Thursday, July 12, 2012
Blogging Flashback: Fracture (2007)
R, 1 hr. 53 min. Directed by: Gregory Hoblit. Release Date: Apr 20, 2007. DVD Release Date: Aug 14, 2007.
****REPOSTED FROM THE LATE LATE SHOW WITH ADDITIONAL EDITS AND COMMENTS****
Smart and tense, this is one of the best sleepy thrillers I've seen in years, and I sit through a TON of these every year. I don't own many of these, but there was no way I was taking a pass on this back when it out on DVD for the first time. This movie really works because of the two leads: Ryan Gosling and the infamous Anthony Hopkins, which is a little bit like the infamous pairing of chocolate and peanut butter. Hopkins is just plain ominous throughout the film. At times, he plays his part in this film so much like Hannibal Lecter that I keep expecting him to jump out and say "hello, Clarice." But then, Hopkins could be playing Santa and I'd probably still think he was a bit scary.
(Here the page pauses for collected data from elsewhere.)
Lemma lstore_granted k h a s i :
  lrel h a s -> 0 <= i < 200 -> i ∉ a_prot a ->
  exists s', linux_store tsc mprotect k (fb_base s + i * PAGE) (wrap8 i) s = (Ret tt, s')
             /\ lrel h (Aps (a_prot a) ({[i]} ∪ a_written a) (a_faults a) (a_lines a)) s'.
Proof.
  intros Hs Hi Hp. destruct Hs as [? ? ? (Hb & Hu & Hu2) Hm Hw Hr]. destruct (Hm i Hi) as (e & He & _ & Hg).
  rewrite bool_decide_eq_true_2 in Hg by done. eexists. split.
  { destruct k; cbn [linux_store]; rewrite bind_gets, page_of by done; unfold linux_can_store; rewrite He;
      change (has_bits e LPROT_WRITE) with (be_writable linux_backend e); rewrite Hg; reflexivity. }
  split; cbn; try done. by apply written_store.
Qed.

Lemma linux_handler1_ok a s i :
  lrel 1 a s -> 0 <= i < 100 ->
  exists s', linux_handler1 tsc mprotect (fb_base s + i * PAGE) s = (Ret tt, s') /\ fb_base s' = fb_base s
             /\ lrel 1 (Aps ({[i + NRPGS]} ∪ a_prot a ∖ {[i]}) (a_written a) (a_faults a) (a_lines a)) s'.
Proof.
  intros [? ? ? (Hb & Hu & Hu2) Hm Hw Hr] Hi. unfold linux_handler1.
  rewrite fault_page_id by (done || (unfold PAGE in *; mlia)).
  replace (fb_base s + i * PAGE + PAGE * NRPGS) with (fb_base s + (i + NRPGS) * PAGE) by lia.
  eexists. split; [reflexivity|]. split; [reflexivity|]. split; cbn; try done; [|unfold NRPGS; set_solver by lia].
  apply (maps_as_mprotect1 _ _ (a_prot a ∖ {[i]}) (i + NRPGS) LPROT_READ); [done|unfold NRPGS; lia|].
  by apply (maps_as_mprotect1 _ _ (a_prot a) i (Z.lor LPROT_READ LPROT_WRITE)); [|lia|].
Qed.

Lemma linux_handler2_ok a s i :
  lrel 2 a s -> 0 <= i < 200 ->
  exists s', linux_handler2 mprotect (fb_base s + i * PAGE) s = (Ret tt, s') /\ fb_base s' = fb_base s
             /\ lrel 2 (Aps (a_prot a ∖ {[i]}) (a_written a) (a_faults a) (a_lines a)) s'.
Proof.
  intros [? ? ? (Hb & Hu & Hu2) Hm Hw Hr] Hi. unfold linux_handler2.
  rewrite fault_page_id by (done || (unfold PAGE in *; mlia)).
  eexists. split; [reflexivity|]. split; [reflexivity|]. split; cbn; try done; [|set_solver].
  by apply (maps_as_mprotect1 _ _ (a_prot a) i (Z.lor LPROT_READ LPROT_WRITE)); [|lia|].
Qed.

Lemma linux_fault_ok h a s i :
  lrel h a s -> 0 <= i < 200 -> i ∈ a_prot a -> handled h i a ->
  exists s', linux_fault tsc mprotect (fb_base s + i * PAGE) s = (Ret tt, s') /\ fb_base s' = fb_base s
             /\ lrel h (Aps (a_prot (abs_touch h i a)) (a_written a) (S (a_faults a)) (a_lines a)) s'.
Proof.
  intros Hs Hi Hin Hh. unfold abs_touch. rewrite decide_True by done. cbn [a_prot].
  unfold linux_fault. rewrite bind_modify, bind_gets. cbn [with_fault fb_handler].
  rewrite (rel_handler _ _ _ _ Hs).
  assert (Hs' : lrel h (Aps (a_prot a) (a_written a) (S (a_faults a)) (a_lines a)) (with_fault s)).
  { destruct Hs. split; cbn; try done. by f_equal. }
  destruct (Hh Hin) as [[-> Hlt]| ->].
  - exact (linux_handler1_ok _ _ i Hs' ltac:(unfold NRPGS in Hlt; lia)).
  - exact (linux_handler2_ok _ _ i Hs' Hi).
Qed.

Lemma lstore_faults k addr v s s1 :
  linux_can_store (fb_pages s) (addr / PAGE) = false -> linux_fault tsc mprotect addr s = (Ret tt, s1) ->
  linux_store tsc mprotect (S k) addr v s = linux_store tsc mprotect k addr v s1.
Proof. intros Hc E. cbn [linux_store]. rewrite bind_gets, Hc, (bind_step _ _ _ _ _ E). by destruct k. Qed.

Lemma linux_touch_ok h i a :
  0 <= i < 200 -> handled h i a ->
  returns (lrel h a) (linux_touch tsc mprotect i) (fun _ => lrel h (abs_touch h i a)).
Proof.
  intros Hi Hh s Hs. unfold linux_touch. rewrite bind_gets.
  destruct (decide (i ∈ a_prot a)) as [Hin|Hout].
  - destruct (linux_fault_ok h a s i Hs Hi Hin Hh) as (s1 & E1 & Eb & H1).
    destruct (lstore_granted 0 h _ s1 i H1 Hi) as (s2 & E2 & H2).
    { unfold abs_touch. rewrite decide_True by done. cbn. unfold NRPGS. destruct h as [|[|h]]; set_solver by lia. }
    exists tt, s2. split.
    + rewrite (lstore_faults 0 _ _ s s1); [by rewrite <- Eb| |exact E1].
      destruct Hs as [? ? ? (Hb & Hu & Hu2) Hm Hw Hr]. rewrite page_of by done.
      destruct (Hm i Hi) as (e & He & _ & Hg). rewrite bool_decide_eq_false_2 in Hg by set_solver.
      unfold linux_can_store. by rewrite He.
    + unfold abs_touch in *. destruct (decide (i ∈ a_prot a)); [exact H2|done].
  - destruct (lstore_granted 1 h a s i Hs Hi Hout) as (s' & E & H'). exists tt, s'. split; [exact E|].
    unfold abs_touch. by rewrite decide_False by done.
Qed.

Lemma linux_protect_ok h n w a :
  0 <= n <= 200 -> returns (lrel h a) (be_protect linux_backend n w) (fun _ => lrel h (abs_protect n w a)).
Proof.
  intros Hn s [? ? ? (Hb & Hu & Hu2) Hm Hw Hr]. cbn [be_protect linux_backend]. rewrite bind_gets.
  eexists _, _. split; [reflexivity|]. split; cbn; try done; [|destruct w; set_solver by lia].
  pose proof (maps_as_mprotect _ _ _ 0 n (if w then Z.lor LPROT_READ LPROT_WRITE else LPROT_READ) Hb
    ltac:(lia) ltac:(lia) ltac:(lia) Hm) as H'. rewrite Z.mul_0_l, Z.add_0_r, Z.add_0_l in H'.
  by destruct w.
Qed.

#[export] Instance linux_backend_ok : backend_ok linux_backend.
Proof. split; [exact linux_touch_ok|exact linux_protect_ok]. Qed.

(** A change of protection in front of other code. *)
Lemma linux_protect_seq {A} h n w a (k : FB A) Q :
  0 <= n <= 200 -> returns (lrel h (abs_protect n w a)) k Q ->
  returns (lrel h a)
    (b ← gets fb_base; _ ← linux_protect mprotect b (n * PAGE) (if w then Z.lor LPROT_READ LPROT_WRITE else LPROT_READ); k) Q.
Proof.
  intros Hn Hk. apply (returns_assoc _ (gets fb_base) (fun b => linux_protect mprotect b (n * PAGE) _) (fun _ => k)).
  eapply returns_seq; [by apply (linux_protect_ok h n w)|by intros _].
Qed.

Lemma linux_appel1_loop_ok n x y a :
  returns (lrel 1 a) (linux_appel1_loop tsc mprotect n x y) (fun _ => lrel 1 (Nat.iter n abs_pass1 a)).
Proof.
  revert x y a. induction n as [|n IH]; intros x y a; cbn [linux_appel1_loop].
  - intros s Hs. by exists (x, y), s.
  - next; [by apply rel_modify|]. apply (linux_protect_seq 1 100 false); [lia|].
    next; [apply rel_ticks|]. next; [apply (stores1 linux_backend)|].
    { intros i b Hi Hh. next; [apply rel_ticks|]. next; [by apply rel_modify|]. by apply linux_touch_ok. }
    next; [apply rel_ticks|]. apply rel_get. intros s. rewrite Nat.iter_succ_r. apply IH.
Qed.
While the action in the movie starts pretty quickly, the movie's a bit sleepy through the middle. There's a lot of passive discussion of exactly what Gosling's character is giving up in his quest to do the right thing. I won't be giving up a lot of what you'll by saying that he's basically giving up every lawyer's dream. The right job, the right pay, and the right little... well never mind. That might be giving away too much. But basically, there's not a whole lot else that happens. You get the spiel about what a prince Gosling in (which seems to be a part of EVERY Gosling movie), you get a bunch of dry legal crap that makes you absolutely hate the American legal system, and you see Hopkins doing that cold, crazy person thing.
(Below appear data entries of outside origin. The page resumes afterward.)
(* ===== verification/Ring.v ===== *)
(** bench_dune_ring.c: user code entered with dune_jump_to_user, a page fault
    and system calls taken from it, and the way back with dune_ret_from_user.

    dune_jump_to_user, malloc, dune_vm_map_pages, the passed-through system
    call and the cycle counter are parameters. A handler that calls
    dune_ret_from_user does not come back: it ends the user code with [Leave]. *)

From stdpp Require Import base numbers list option gmap.
From S2P Require Import Prelude Platform BenchFault.

Definition ENOMEM : Z := 12.

(** The handlers, the static variables, and what the program does: the system
    calls passed through, the page faults, what it prints. *)
Inductive sys_handler : Type := NoHandler | Handler1 | Handler2.

Inductive line : Type := Testing | MapFailed | Passed | Measuring | Took (cycles : Z) | InitFailed.

Record ring := RingState {
  r_pages : gmap Z Z;
  r_mem : Z -> Z;
  r_now : nat;
  r_pgflt : bool;
  r_sys : sys_handler;
  r_count : Z;                  (* syscall_count *)
  r_tsc : Z;                    (* tsc *)
  r_passed : nat;
  r_faults : nat;
  r_out : list line;
}.

Definition put_pages v s := RingState v (r_mem s) (r_now s) (r_pgflt s) (r_sys s) (r_count s) (r_tsc s) (r_passed s) (r_faults s) (r_out s).
Definition put_mem v s := RingState (r_pages s) v (r_now s) (r_pgflt s) (r_sys s) (r_count s) (r_tsc s) (r_passed s) (r_faults s) (r_out s).
Definition put_now v s := RingState (r_pages s) (r_mem s) v (r_pgflt s) (r_sys s) (r_count s) (r_tsc s) (r_passed s) (r_faults s) (r_out s).
Definition put_pgflt v s := RingState (r_pages s) (r_mem s) (r_now s) v (r_sys s) (r_count s) (r_tsc s) (r_passed s) (r_faults s) (r_out s).
Definition put_sys v s := RingState (r_pages s) (r_mem s) (r_now s) (r_pgflt s) v (r_count s) (r_tsc s) (r_passed s) (r_faults s) (r_out s).
Definition put_count v s := RingState (r_pages s) (r_mem s) (r_now s) (r_pgflt s) (r_sys s) v (r_tsc s) (r_passed s) (r_faults s) (r_out s).
Definition put_tsc v s := RingState (r_pages s) (r_mem s) (r_now s) (r_pgflt s) (r_sys s) (r_count s) v (r_passed s) (r_faults s) (r_out s).
Definition put_passed v s := RingState (r_pages s) (r_mem s) (r_now s) (r_pgflt s) (r_sys s) (r_count s) (r_tsc s) v (r_faults s) (r_out s).
Definition put_faults v s := RingState (r_pages s) (r_mem s) (r_now s) (r_pgflt s) (r_sys s) (r_count s) (r_tsc s) (r_passed s) v (r_out s).
Definition say v s := RingState (r_pages s) (r_mem s) (r_now s) (r_pgflt s) (r_sys s) (r_count s) (r_tsc s) (r_passed s) (r_faults s) (r_out s ++ [v]).

Abbreviation R := (M ring).

(** The fields of struct pt_regs the program fills. *)
Inductive user_entry : Type := UserlevelPgflt | UserlevelSyscall.
Record ring_tf := RingTf { tf_rip : user_entry; tf_rsp : Z; tf_eflags : Z }.

(** sp = (sp - 10000) & ~0xF *)
Definition user_sp (sp : Z) : Z := Z.land (wrap64 (sp - 10000)) (wrap64 (Z.lnot 15)).

Section ring.
Context (D : dune_abi) (PTE_A : Z) (tsc : nat -> Z * Z) (sp : Z).
Context (malloc_ok : nat -> bool) (vm_map_pages : gmap Z Z -> Z -> Z -> Z -> Z * gmap Z Z).
Context (dune_jump_to_user : ring_tf -> (user_entry -> R unit) -> R Z).

Definition dune_get_ticks : R Z :=
  k ← gets r_now; _ ← modify (put_now (S k)); mret (rdtsc_value (tsc k)).

(** [pte] is uninitialised when there is no entry. *)
Definition pgflt_handler (addr : Z) : R unit :=
  pt ← gets r_pages;
  match pt !! (addr / PAGE) with
  | Some pte => modify (put_pages (<[addr / PAGE := Z.lor pte (fault_bits D PTE_A)]> pt))
  | None => stop UB
  end.

Definition dune_ret_from_user (code : Z) : R unit := stop (Leave code).

Definition syscall_handler1 : R unit := dune_ret_from_user 0.

Definition syscall_handler2 : R unit :=
  _ ← modify (fun s => put_count (r_count s + 1) s);
  c ← gets r_count;
  _ ← (if c =? N then
         t ← dune_get_ticks;
         s ← get;
         _ ← modify (say (Took (wrap64 (t - r_tsc s) / N)));
         dune_ret_from_user 0
       else mret tt);
  modify (fun s => put_passed (S (r_passed s)) s).

(** A system call made by the user code. *)
Definition syscall : R unit :=
  h ← gets r_sys;
  match h with
  | NoHandler => stop Abort
  | Handler1 => syscall_handler1
  | Handler2 => syscall_handler2
  end.

(** A store made by the user code, with at most [k] retries. *)
Fixpoint user_store (k : nat) (addr v : Z) : R unit :=
  pt ← gets r_pages;
  if can_store D pt (addr / PAGE) then
    modify (fun s => put_mem (fun a => if a =? addr then v else r_mem s a) s)
  else
    match k with
    | O => stop Abort
    | S k =>
        _ ← modify (fun s => put_faults (S (r_faults s)) s);
        h ← gets r_pgflt;
        _ ← (if h : bool then pgflt_handler addr else stop Abort);
        user_store k addr v
    end.

Definition userlevel_pgflt : R unit := _ ← user_store 1 MAP_ADDR 1; syscall.

Definition userlevel_syscall : R unit := for_ (Z.to_nat N) 0 (fun _ => syscall).

Definition user_code (e : user_entry) : R unit :=
  match e with UserlevelPgflt => userlevel_pgflt | UserlevelSyscall => userlevel_syscall end.

(** [malloc_ok] tells which of the program's two calls of malloc succeed. *)
Definition test_pgflt : R Z :=
  if negb (malloc_ok 0) then mret (- ENOMEM) else
  _ ← modify (say Testing);
  pt ← gets r_pages;
  let '(ret, pt) := vm_map_pages pt MAP_ADDR 1 (PERM_R D) in
  _ ← modify (put_pages pt);
  if truthy ret then _ ← modify (say MapFailed); mret ret else
  _ ← modify (put_pgflt true);
  _ ← modify (put_sys Handler1);
  ret ← dune_jump_to_user (RingTf UserlevelPgflt (user_sp sp) 0x02) user_code;
  _ ← (if negb (truthy ret) then modify (say Passed) else mret tt);
  mret ret.

Definition test_syscall : R Z :=
  if negb (malloc_ok 1) then mret (- ENOMEM) else
  _ ← modify (say Measuring);
  _ ← modify (put_sys Handler2);
  t ← dune_get_ticks;
  _ ← modify (put_tsc t);
  dune_jump_to_user (RingTf UserlevelSyscall (user_sp sp) 0x0) user_code.

(** main, for the answer of dune_init_and_enter. *)
Definition ring_main (init : Z) : R Z :=
  if truthy init then _ ← modify (say InitFailed); mret init else
  _ ← test_pgflt;
  _ ← test_syscall;
  mret 0.
End ring.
I have wondered how plausible a mystery this is. It seems like there were just too many variables considered for the ending to come up so... pat. The first time I watched this movie I wasn't necessarily surprised at how things turned out as how things turned up. But, as the story ravels together, everthing's interesting, and the closing scenes are the perfect combination of apprehension and anticipation for a murder mystery, although you do have to worry that the middle seems swallowed up with tedious content about Gosling's character's ambition. It bothers me when there's no rising action in a story, where you get the setup and then there's a dragging lull, and finally there's just a solution to the problem.